### ASSIGNED TASK
Copy each of the records exactly.

### Dataset entries
================

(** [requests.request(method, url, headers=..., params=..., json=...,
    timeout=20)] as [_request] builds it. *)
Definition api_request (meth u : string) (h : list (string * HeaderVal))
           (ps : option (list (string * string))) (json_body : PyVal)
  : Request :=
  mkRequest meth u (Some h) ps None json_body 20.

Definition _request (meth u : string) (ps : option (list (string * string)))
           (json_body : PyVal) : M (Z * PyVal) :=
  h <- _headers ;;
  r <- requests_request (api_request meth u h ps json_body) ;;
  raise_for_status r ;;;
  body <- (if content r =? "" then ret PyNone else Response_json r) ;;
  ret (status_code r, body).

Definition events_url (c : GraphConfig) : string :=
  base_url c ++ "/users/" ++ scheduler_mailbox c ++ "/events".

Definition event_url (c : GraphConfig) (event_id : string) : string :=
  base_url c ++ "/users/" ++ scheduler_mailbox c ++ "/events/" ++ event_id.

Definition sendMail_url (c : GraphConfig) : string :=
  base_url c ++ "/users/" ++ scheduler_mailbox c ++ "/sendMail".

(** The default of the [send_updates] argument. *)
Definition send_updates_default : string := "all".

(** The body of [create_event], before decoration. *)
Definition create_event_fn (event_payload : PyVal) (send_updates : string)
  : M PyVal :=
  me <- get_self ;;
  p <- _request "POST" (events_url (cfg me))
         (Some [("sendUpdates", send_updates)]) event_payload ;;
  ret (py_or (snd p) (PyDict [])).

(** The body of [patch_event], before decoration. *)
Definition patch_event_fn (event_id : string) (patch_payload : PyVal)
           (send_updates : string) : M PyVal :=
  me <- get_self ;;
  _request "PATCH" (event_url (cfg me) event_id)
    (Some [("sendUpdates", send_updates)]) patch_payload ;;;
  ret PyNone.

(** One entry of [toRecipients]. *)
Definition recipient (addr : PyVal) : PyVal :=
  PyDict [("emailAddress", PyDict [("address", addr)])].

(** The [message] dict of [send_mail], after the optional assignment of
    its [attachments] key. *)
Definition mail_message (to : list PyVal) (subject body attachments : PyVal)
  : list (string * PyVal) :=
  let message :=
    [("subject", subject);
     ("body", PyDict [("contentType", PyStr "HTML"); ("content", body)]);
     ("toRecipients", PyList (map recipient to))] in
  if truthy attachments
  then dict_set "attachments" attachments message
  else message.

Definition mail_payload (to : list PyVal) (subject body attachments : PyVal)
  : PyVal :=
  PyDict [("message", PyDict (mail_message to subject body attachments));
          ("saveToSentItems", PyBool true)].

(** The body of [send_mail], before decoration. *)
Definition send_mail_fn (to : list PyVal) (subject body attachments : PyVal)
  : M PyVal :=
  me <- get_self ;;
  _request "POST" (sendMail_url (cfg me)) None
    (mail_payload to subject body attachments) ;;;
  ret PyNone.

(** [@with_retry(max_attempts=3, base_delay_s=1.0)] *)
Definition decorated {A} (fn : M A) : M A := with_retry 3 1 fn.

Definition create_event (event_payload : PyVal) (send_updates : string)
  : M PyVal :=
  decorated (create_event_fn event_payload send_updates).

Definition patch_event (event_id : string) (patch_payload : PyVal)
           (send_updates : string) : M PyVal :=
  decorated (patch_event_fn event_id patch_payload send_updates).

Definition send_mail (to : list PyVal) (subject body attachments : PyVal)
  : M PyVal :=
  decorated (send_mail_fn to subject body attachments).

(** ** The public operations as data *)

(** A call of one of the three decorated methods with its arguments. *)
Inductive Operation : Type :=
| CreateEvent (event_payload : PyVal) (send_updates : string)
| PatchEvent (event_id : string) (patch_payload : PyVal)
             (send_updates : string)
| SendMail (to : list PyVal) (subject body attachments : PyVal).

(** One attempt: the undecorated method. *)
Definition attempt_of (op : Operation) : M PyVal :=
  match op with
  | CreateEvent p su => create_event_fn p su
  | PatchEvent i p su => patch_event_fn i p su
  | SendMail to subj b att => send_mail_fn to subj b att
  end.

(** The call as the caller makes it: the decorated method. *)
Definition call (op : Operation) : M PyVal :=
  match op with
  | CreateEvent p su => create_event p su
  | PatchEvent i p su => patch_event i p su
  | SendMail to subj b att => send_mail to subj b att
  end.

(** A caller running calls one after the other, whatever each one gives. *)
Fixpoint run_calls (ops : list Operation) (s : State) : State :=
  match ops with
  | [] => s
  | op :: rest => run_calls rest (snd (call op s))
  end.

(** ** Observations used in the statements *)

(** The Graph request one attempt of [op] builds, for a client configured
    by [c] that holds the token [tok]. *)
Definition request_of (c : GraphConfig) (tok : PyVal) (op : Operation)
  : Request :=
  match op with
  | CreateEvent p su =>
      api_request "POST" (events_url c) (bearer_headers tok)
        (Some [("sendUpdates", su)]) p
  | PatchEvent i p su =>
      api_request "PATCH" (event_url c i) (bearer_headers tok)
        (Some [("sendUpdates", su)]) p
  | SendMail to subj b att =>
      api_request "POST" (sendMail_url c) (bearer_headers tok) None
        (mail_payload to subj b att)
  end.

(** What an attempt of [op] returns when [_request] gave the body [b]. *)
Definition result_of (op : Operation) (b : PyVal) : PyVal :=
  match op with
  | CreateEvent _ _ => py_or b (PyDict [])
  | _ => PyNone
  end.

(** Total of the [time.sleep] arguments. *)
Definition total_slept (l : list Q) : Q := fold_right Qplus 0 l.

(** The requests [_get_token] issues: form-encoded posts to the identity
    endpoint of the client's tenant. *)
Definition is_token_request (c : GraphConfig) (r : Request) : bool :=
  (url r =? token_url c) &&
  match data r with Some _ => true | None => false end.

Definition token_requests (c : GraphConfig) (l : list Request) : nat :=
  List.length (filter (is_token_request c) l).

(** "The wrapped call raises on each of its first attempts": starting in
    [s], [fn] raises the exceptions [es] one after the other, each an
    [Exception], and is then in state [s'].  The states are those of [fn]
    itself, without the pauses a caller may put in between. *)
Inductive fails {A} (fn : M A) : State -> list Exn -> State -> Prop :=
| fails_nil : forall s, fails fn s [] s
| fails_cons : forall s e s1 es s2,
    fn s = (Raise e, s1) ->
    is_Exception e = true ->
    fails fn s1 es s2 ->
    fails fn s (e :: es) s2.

================

### FINISHED EXERCISE
(** [requests.request(method, url, headers=..., params=..., json=...,
    timeout=20)] as [_request] builds it. *)
Definition api_request (meth u : string) (h : list (string * HeaderVal))
           (ps : option (list (string * string))) (json_body : PyVal)
  : Request :=
  mkRequest meth u (Some h) ps None json_body 20.

Definition _request (meth u : string) (ps : option (list (string * string)))
           (json_body : PyVal) : M (Z * PyVal) :=
  h <- _headers ;;
  r <- requests_request (api_request meth u h ps json_body) ;;
  raise_for_status r ;;;
  body <- (if content r =? "" then ret PyNone else Response_json r) ;;
  ret (status_code r, body).

Definition events_url (c : GraphConfig) : string :=
  base_url c ++ "/users/" ++ scheduler_mailbox c ++ "/events".

Definition event_url (c : GraphConfig) (event_id : string) : string :=
  base_url c ++ "/users/" ++ scheduler_mailbox c ++ "/events/" ++ event_id.

Definition sendMail_url (c : GraphConfig) : string :=
  base_url c ++ "/users/" ++ scheduler_mailbox c ++ "/sendMail".

(** The default of the [send_updates] argument. *)
Definition send_updates_default : string := "all".

(** The body of [create_event], before decoration. *)
Definition create_event_fn (event_payload : PyVal) (send_updates : string)
  : M PyVal :=
  me <- get_self ;;
  p <- _request "POST" (events_url (cfg me))
         (Some [("sendUpdates", send_updates)]) event_payload ;;
  ret (py_or (snd p) (PyDict [])).

(** The body of [patch_event], before decoration. *)
Definition patch_event_fn (event_id : string) (patch_payload : PyVal)
           (send_updates : string) : M PyVal :=
  me <- get_self ;;
  _request "PATCH" (event_url (cfg me) event_id)
    (Some [("sendUpdates", send_updates)]) patch_payload ;;;
  ret PyNone.

(** One entry of [toRecipients]. *)
Definition recipient (addr : PyVal) : PyVal :=
  PyDict [("emailAddress", PyDict [("address", addr)])].

(** The [message] dict of [send_mail], after the optional assignment of
    its [attachments] key. *)
Definition mail_message (to : list PyVal) (subject body attachments : PyVal)
  : list (string * PyVal) :=
  let message :=
    [("subject", subject);
     ("body", PyDict [("contentType", PyStr "HTML"); ("content", body)]);
     ("toRecipients", PyList (map recipient to))] in
  if truthy attachments
  then dict_set "attachments" attachments message
  else message.

Definition mail_payload (to : list PyVal) (subject body attachments : PyVal)
  : PyVal :=
  PyDict [("message", PyDict (mail_message to subject body attachments));
          ("saveToSentItems", PyBool true)].

(** The body of [send_mail], before decoration. *)
Definition send_mail_fn (to : list PyVal) (subject body attachments : PyVal)
  : M PyVal :=
  me <- get_self ;;
  _request "POST" (sendMail_url (cfg me)) None
    (mail_payload to subject body attachments) ;;;
  ret PyNone.

(** [@with_retry(max_attempts=3, base_delay_s=1.0)] *)
Definition decorated {A} (fn : M A) : M A := with_retry 3 1 fn.

Definition create_event (event_payload : PyVal) (send_updates : string)
  : M PyVal :=
  decorated (create_event_fn event_payload send_updates).

Definition patch_event (event_id : string) (patch_payload : PyVal)
           (send_updates : string) : M PyVal :=
  decorated (patch_event_fn event_id patch_payload send_updates).

Definition send_mail (to : list PyVal) (subject body attachments : PyVal)
  : M PyVal :=
  decorated (send_mail_fn to subject body attachments).

(** ** The public operations as data *)

(** A call of one of the three decorated methods with its arguments. *)
Inductive Operation : Type :=
| CreateEvent (event_payload : PyVal) (send_updates : string)
| PatchEvent (event_id : string) (patch_payload : PyVal)
             (send_updates : string)
| SendMail (to : list PyVal) (subject body attachments : PyVal).

(** One attempt: the undecorated method. *)
Definition attempt_of (op : Operation) : M PyVal :=
  match op with
  | CreateEvent p su => create_event_fn p su
  | PatchEvent i p su => patch_event_fn i p su
  | SendMail to subj b att => send_mail_fn to subj b att
  end.

(** The call as the caller makes it: the decorated method. *)
Definition call (op : Operation) : M PyVal :=
  match op with
  | CreateEvent p su => create_event p su
  | PatchEvent i p su => patch_event i p su
  | SendMail to subj b att => send_mail to subj b att
  end.

(** A caller running calls one after the other, whatever each one gives. *)
Fixpoint run_calls (ops : list Operation) (s : State) : State :=
  match ops with
  | [] => s
  | op :: rest => run_calls rest (snd (call op s))
  end.

(** ** Observations used in the statements *)

(** The Graph request one attempt of [op] builds, for a client configured
    by [c] that holds the token [tok]. *)
Definition request_of (c : GraphConfig) (tok : PyVal) (op : Operation)
  : Request :=
  match op with
  | CreateEvent p su =>
      api_request "POST" (events_url c) (bearer_headers tok)
        (Some [("sendUpdates", su)]) p
  | PatchEvent i p su =>
      api_request "PATCH" (event_url c i) (bearer_headers tok)
        (Some [("sendUpdates", su)]) p
  | SendMail to subj b att =>
      api_request "POST" (sendMail_url c) (bearer_headers tok) None
        (mail_payload to subj b att)
  end.

(** What an attempt of [op] returns when [_request] gave the body [b]. *)
Definition result_of (op : Operation) (b : PyVal) : PyVal :=
  match op with
  | CreateEvent _ _ => py_or b (PyDict [])
  | _ => PyNone
  end.

(** Total of the [time.sleep] arguments. *)
Definition total_slept (l : list Q) : Q := fold_right Qplus 0 l.

(** The requests [_get_token] issues: form-encoded posts to the identity
    endpoint of the client's tenant. *)
Definition is_token_request (c : GraphConfig) (r : Request) : bool :=
  (url r =? token_url c) &&
  match data r with Some _ => true | None => false end.

Definition token_requests (c : GraphConfig) (l : list Request) : nat :=
  List.length (filter (is_token_request c) l).

(** "The wrapped call raises on each of its first attempts": starting in
    [s], [fn] raises the exceptions [es] one after the other, each an
    [Exception], and is then in state [s'].  The states are those of [fn]
    itself, without the pauses a caller may put in between. *)
Inductive fails {A} (fn : M A) : State -> list Exn -> State -> Prop :=
| fails_nil : forall s, fails fn s [] s
| fails_cons : forall s e s1 es s2,
    fn s = (Raise e, s1) ->
    is_Exception e = true ->
    fails fn s1 es s2 ->
    fails fn s (e :: es) s2.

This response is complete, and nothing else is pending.